• **Instructions for the task**:
Lines from the beginning of the entries up to and including the one with "pose proof (vo_data _ _ _ _ _ V zb" must be duplicated word for word; leave out all others.

Excerpts from a dataset:
::::

(** A block the cache gives to a zone nobody holds does not lie in a map. *)
Lemma finish_zones L C dev sb s s1 s2 bh p k :
  volume L C dev sb s -> bh ∈ L -> cell s bh b_count = 0 ->
  (forall i, 0 <= i < 8 -> cell s2 sb (s_zmap i) = cell s1 sb (s_zmap i)) ->
  (forall i, 0 <= i < 8 -> cell s1 sb (s_zmap i) = cell s sb (s_zmap i)) ->
  (forall q, q ∈ L -> cell s1 q b_data = cell s q b_data /\ cell s2 q b_data = cell s q b_data) ->
  kept (kmem s1) (kmem s2) -> 0 <= k < 65536 ->
  zone_free (set_fps p (upd bh b_count 0 (cleared bh s2))) sb k = zone_free s1 sb k.
Proof.
  intros V Hin H0 Hz2 Hz1 Hd Hm Hk. assert (Hki : 0 <= k / 8192 < 8) by wrap_lia.
  set (s3 := set_fps p (upd bh b_count 0 (cleared bh s2))).
  assert (Hc3 : forall q g, g <> b_count -> g <> b_dirt -> g <> b_uptodate -> cell s3 q g = cell s2 q g).
  { intros q g G1 G2 G3. unfold s3, cleared.
    by rewrite cell_set_fps, !cell_upd_fld by done. }
  apply zone_free_ext; [done | unfold zone_map; rewrite Hc3 by done; by apply Hz2 |].
  unfold zone_map. rewrite Hz1 by done. intros Hm0.
  destruct (vo_held _ _ _ _ _ V _ Hki Hm0) as (Hin' & Hcnt & _). set (zb := cell s sb (s_zmap (k / 8192))) in *.
  destruct (Hd zb Hin') as [E1 E2]. rewrite Hc3, E1, E2 by done.
  pose proof (vo_data _ _ _ _ _ V zb Hin') as Hr. pose proof (vo_data _ _ _ _ _ V bh Hin) as Hrb.
  split; [lia |]. split; [done |]. intros x Hx.
  assert (Hne : bh <> zb) by (intros ->; lia).
  pose proof (vo_apart _ _ _ _ _ V _ _ Hin Hin' Hne) as Hdis. unfold disjoint in Hdis.
  change (kmem s3) with (bzero (kmem s2) (cell s2 bh b_data) BLOCK_SIZE).
  destruct (Hd bh Hin) as [_ E3]. rewrite E3. unfold bzero. transitivity (load8 (kmem s2) x).
  - apply (only_changed_memset (kmem s2) (cell s bh b_data) 0 BLOCK_SIZE); unfold BLOCK_SIZE, in_u32; lia.
  - apply Hm; unfold offset_b_prev, in_u32; lia.
Qed.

::::

• **Completed task**:
(** A block the cache gives to a zone nobody holds does not lie in a map. *)
Lemma finish_zones L C dev sb s s1 s2 bh p k :
  volume L C dev sb s -> bh ∈ L -> cell s bh b_count = 0 ->
  (forall i, 0 <= i < 8 -> cell s2 sb (s_zmap i) = cell s1 sb (s_zmap i)) ->
  (forall i, 0 <= i < 8 -> cell s1 sb (s_zmap i) = cell s sb (s_zmap i)) ->
  (forall q, q ∈ L -> cell s1 q b_data = cell s q b_data /\ cell s2 q b_data = cell s q b_data) ->
  kept (kmem s1) (kmem s2) -> 0 <= k < 65536 ->
  zone_free (set_fps p (upd bh b_count 0 (cleared bh s2))) sb k = zone_free s1 sb k.
Proof.
  intros V Hin H0 Hz2 Hz1 Hd Hm Hk. assert (Hki : 0 <= k / 8192 < 8) by wrap_lia.
  set (s3 := set_fps p (upd bh b_count 0 (cleared bh s2))).
  assert (Hc3 : forall q g, g <> b_count -> g <> b_dirt -> g <> b_uptodate -> cell s3 q g = cell s2 q g).
  { intros q g G1 G2 G3. unfold s3, cleared.
    by rewrite cell_set_fps, !cell_upd_fld by done. }
  apply zone_free_ext; [done | unfold zone_map; rewrite Hc3 by done; by apply Hz2 |].
  unfold zone_map. rewrite Hz1 by done. intros Hm0.
  destruct (vo_held _ _ _ _ _ V _ Hki Hm0) as (Hin' & Hcnt & _). set (zb := cell s sb (s_zmap (k / 8192))) in *.
  destruct (Hd zb Hin') as [E1 E2]. rewrite Hc3, E1, E2 by done.
  pose proof (vo_data _ _ _ _ _ V zb Hin') as Hr. pose proof (vo_data _ _ _ _ _ V bh Hin) as Hrb.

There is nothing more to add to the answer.